Barrie Karp sends the following reference, spotted in The Spectator:



Jansy Mello:  Great spotting, Barrie! It shows how the general public sees one of VN’s masterpieces and how they judge him under its influence.


I copied the main VN-related sentences:


“Did Chaplin inspire Nabokov to write Lolita? He’d have been a better Humbert Humbert than James Mason. ‘I look bleary-eyed, like a murderer,’ Chaplin exclaimed, seeing a photograph taken at home, when he was out of make-up. His last wife, Oona O’Neill, was 36 years his junior. ‘Part of her always had to be a little girl, Charlie’s little girl.’ It sounds horrific. Oona became an alcoholic and people often witnessed Chaplin ‘in a terrible rage and she’d run into her room and lock the door. He’d try and get her out and it was all hell.’ “

[   ] “His sexual scandals, as revealed in numerous paternity suits, upset morality.
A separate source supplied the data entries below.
Lemma dequeue_progress q hist ih it p e :
  (∀ v, moved v = v) →
  qshape q hist ih it → thread_ok q hist ih it p (ADeq e) → finishes 16 p q.
Proof.
  intros Hmoved Hq Hok. pose proof (dequeue_loop q hist ih it Hq) as HD1.
  assert (∀ h x v, finishes 12 (D7 h x v) q) as HD7.
  { intros h x v. destruct (decide (head q = h)).
    - eapply finishes_step; [simpl; by rewrite bool_decide_eq_true_2|]. apply finishes_ret.
    - eapply finishes_step; [simpl; by rewrite bool_decide_eq_false_2|done]. }
  assert (∀ k h x, hist !! S k = Some x → finishes 13 (D6 h x) q) as HD6.
  { intros k h x Hx. destruct (qs_next _ _ _ _ Hq (S k) x Hx) as [d Hd].
    eapply finishes_step; [simpl; by rewrite Hd|]. simpl. rewrite Hmoved.
    unfold set_node. rewrite insert_id by done. destruct q. apply HD7. }
  assert (∀ m t x, hist !! m = Some t → hist !! S m = Some x → finishes 12 (D5 t x) q) as HD5.
  { intros m t x Hm Hx. destruct (shape_tail _ _ _ _ _ _ _ false Hq Hm Hx) as (it' & _ & Hq').
    eapply finishes_step; [reflexivity|]. by eapply dequeue_loop. }
  assert (∀ k h m t x, hist !! k = Some h → hist !! m = Some t →
    (∀ y, x = Some y → hist !! S k = Some y) → finishes 14 (D4 h t x) q) as HD4.
  { intros k h m t x Hk Hm Hx.
    destruct (op_step moved false (D4 h t x) q) as [[p' q']|] eqn:Hs.
    2:{ simpl in Hs. repeat case_bool_decide; destruct x; done. }
    eapply finishes_step; [exact Hs|]. simpl in Hs.
    repeat case_bool_decide; destruct x as [x|]; simplify_eq; try apply finishes_ret;
      try (eapply finishes_mono; [exact HD1|lia]).
    - assert (k = m) as -> by (by eapply hist_inj). eapply finishes_mono; [by eapply HD5; eauto|lia].
    - by eapply HD6; eauto. }
  assert (∀ k h m t, hist !! k = Some h → hist !! m = Some t → finishes 15 (D3 h t) q) as HD3.
  { intros k h m t Hk Hm. destruct (qs_next _ _ _ _ Hq k h Hk) as [d Hd].
    eapply finishes_step; [simpl; by rewrite Hd|]. eapply HD4; eauto. }
  destruct p; try done; simpl in Hok.
  - eapply finishes_mono; [exact HD1|lia].
  - destruct Hok as (k & _ & Hk). eapply (finishes_step 15); [reflexivity|].
    eapply HD3; [done|apply (qs_tail _ _ _ _ Hq)].
  - destruct Hok as (k & m & _ & _ & _ & Hk & Hm). eapply finishes_mono; [by eapply HD3|lia].
  - destruct Hok as (k & m & _ & _ & _ & Hk & Hm & Hx & _).
    eapply finishes_mono; [by eapply HD4|lia].
  - destruct Hok as (m & Hm & Hx). eapply finishes_mono; [by eapply HD5|lia].
  - destruct Hok as (k & _ & _ & Hx). eapply finishes_mono; [by eapply HD6|lia].
  - eapply finishes_mono; [apply HD7|lia].
Qed.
In 1952, his re-entry visa to the United States was rescinded, so he moved to a villa in Switzerland. (A neighbour was Vladimir Nabokov, interestingly. Did they meet? There’s a subject for Tom Stoppard.)”


I don’t think Chaplin he’d make a better Humbert Humbert, a character in VN’s novel, since his writings are unique in kind and “Lolita” was his one and only love (despite her various metamorphoses into other girls). The article’s parallels are, in my opinion, rather spectacularly wanton.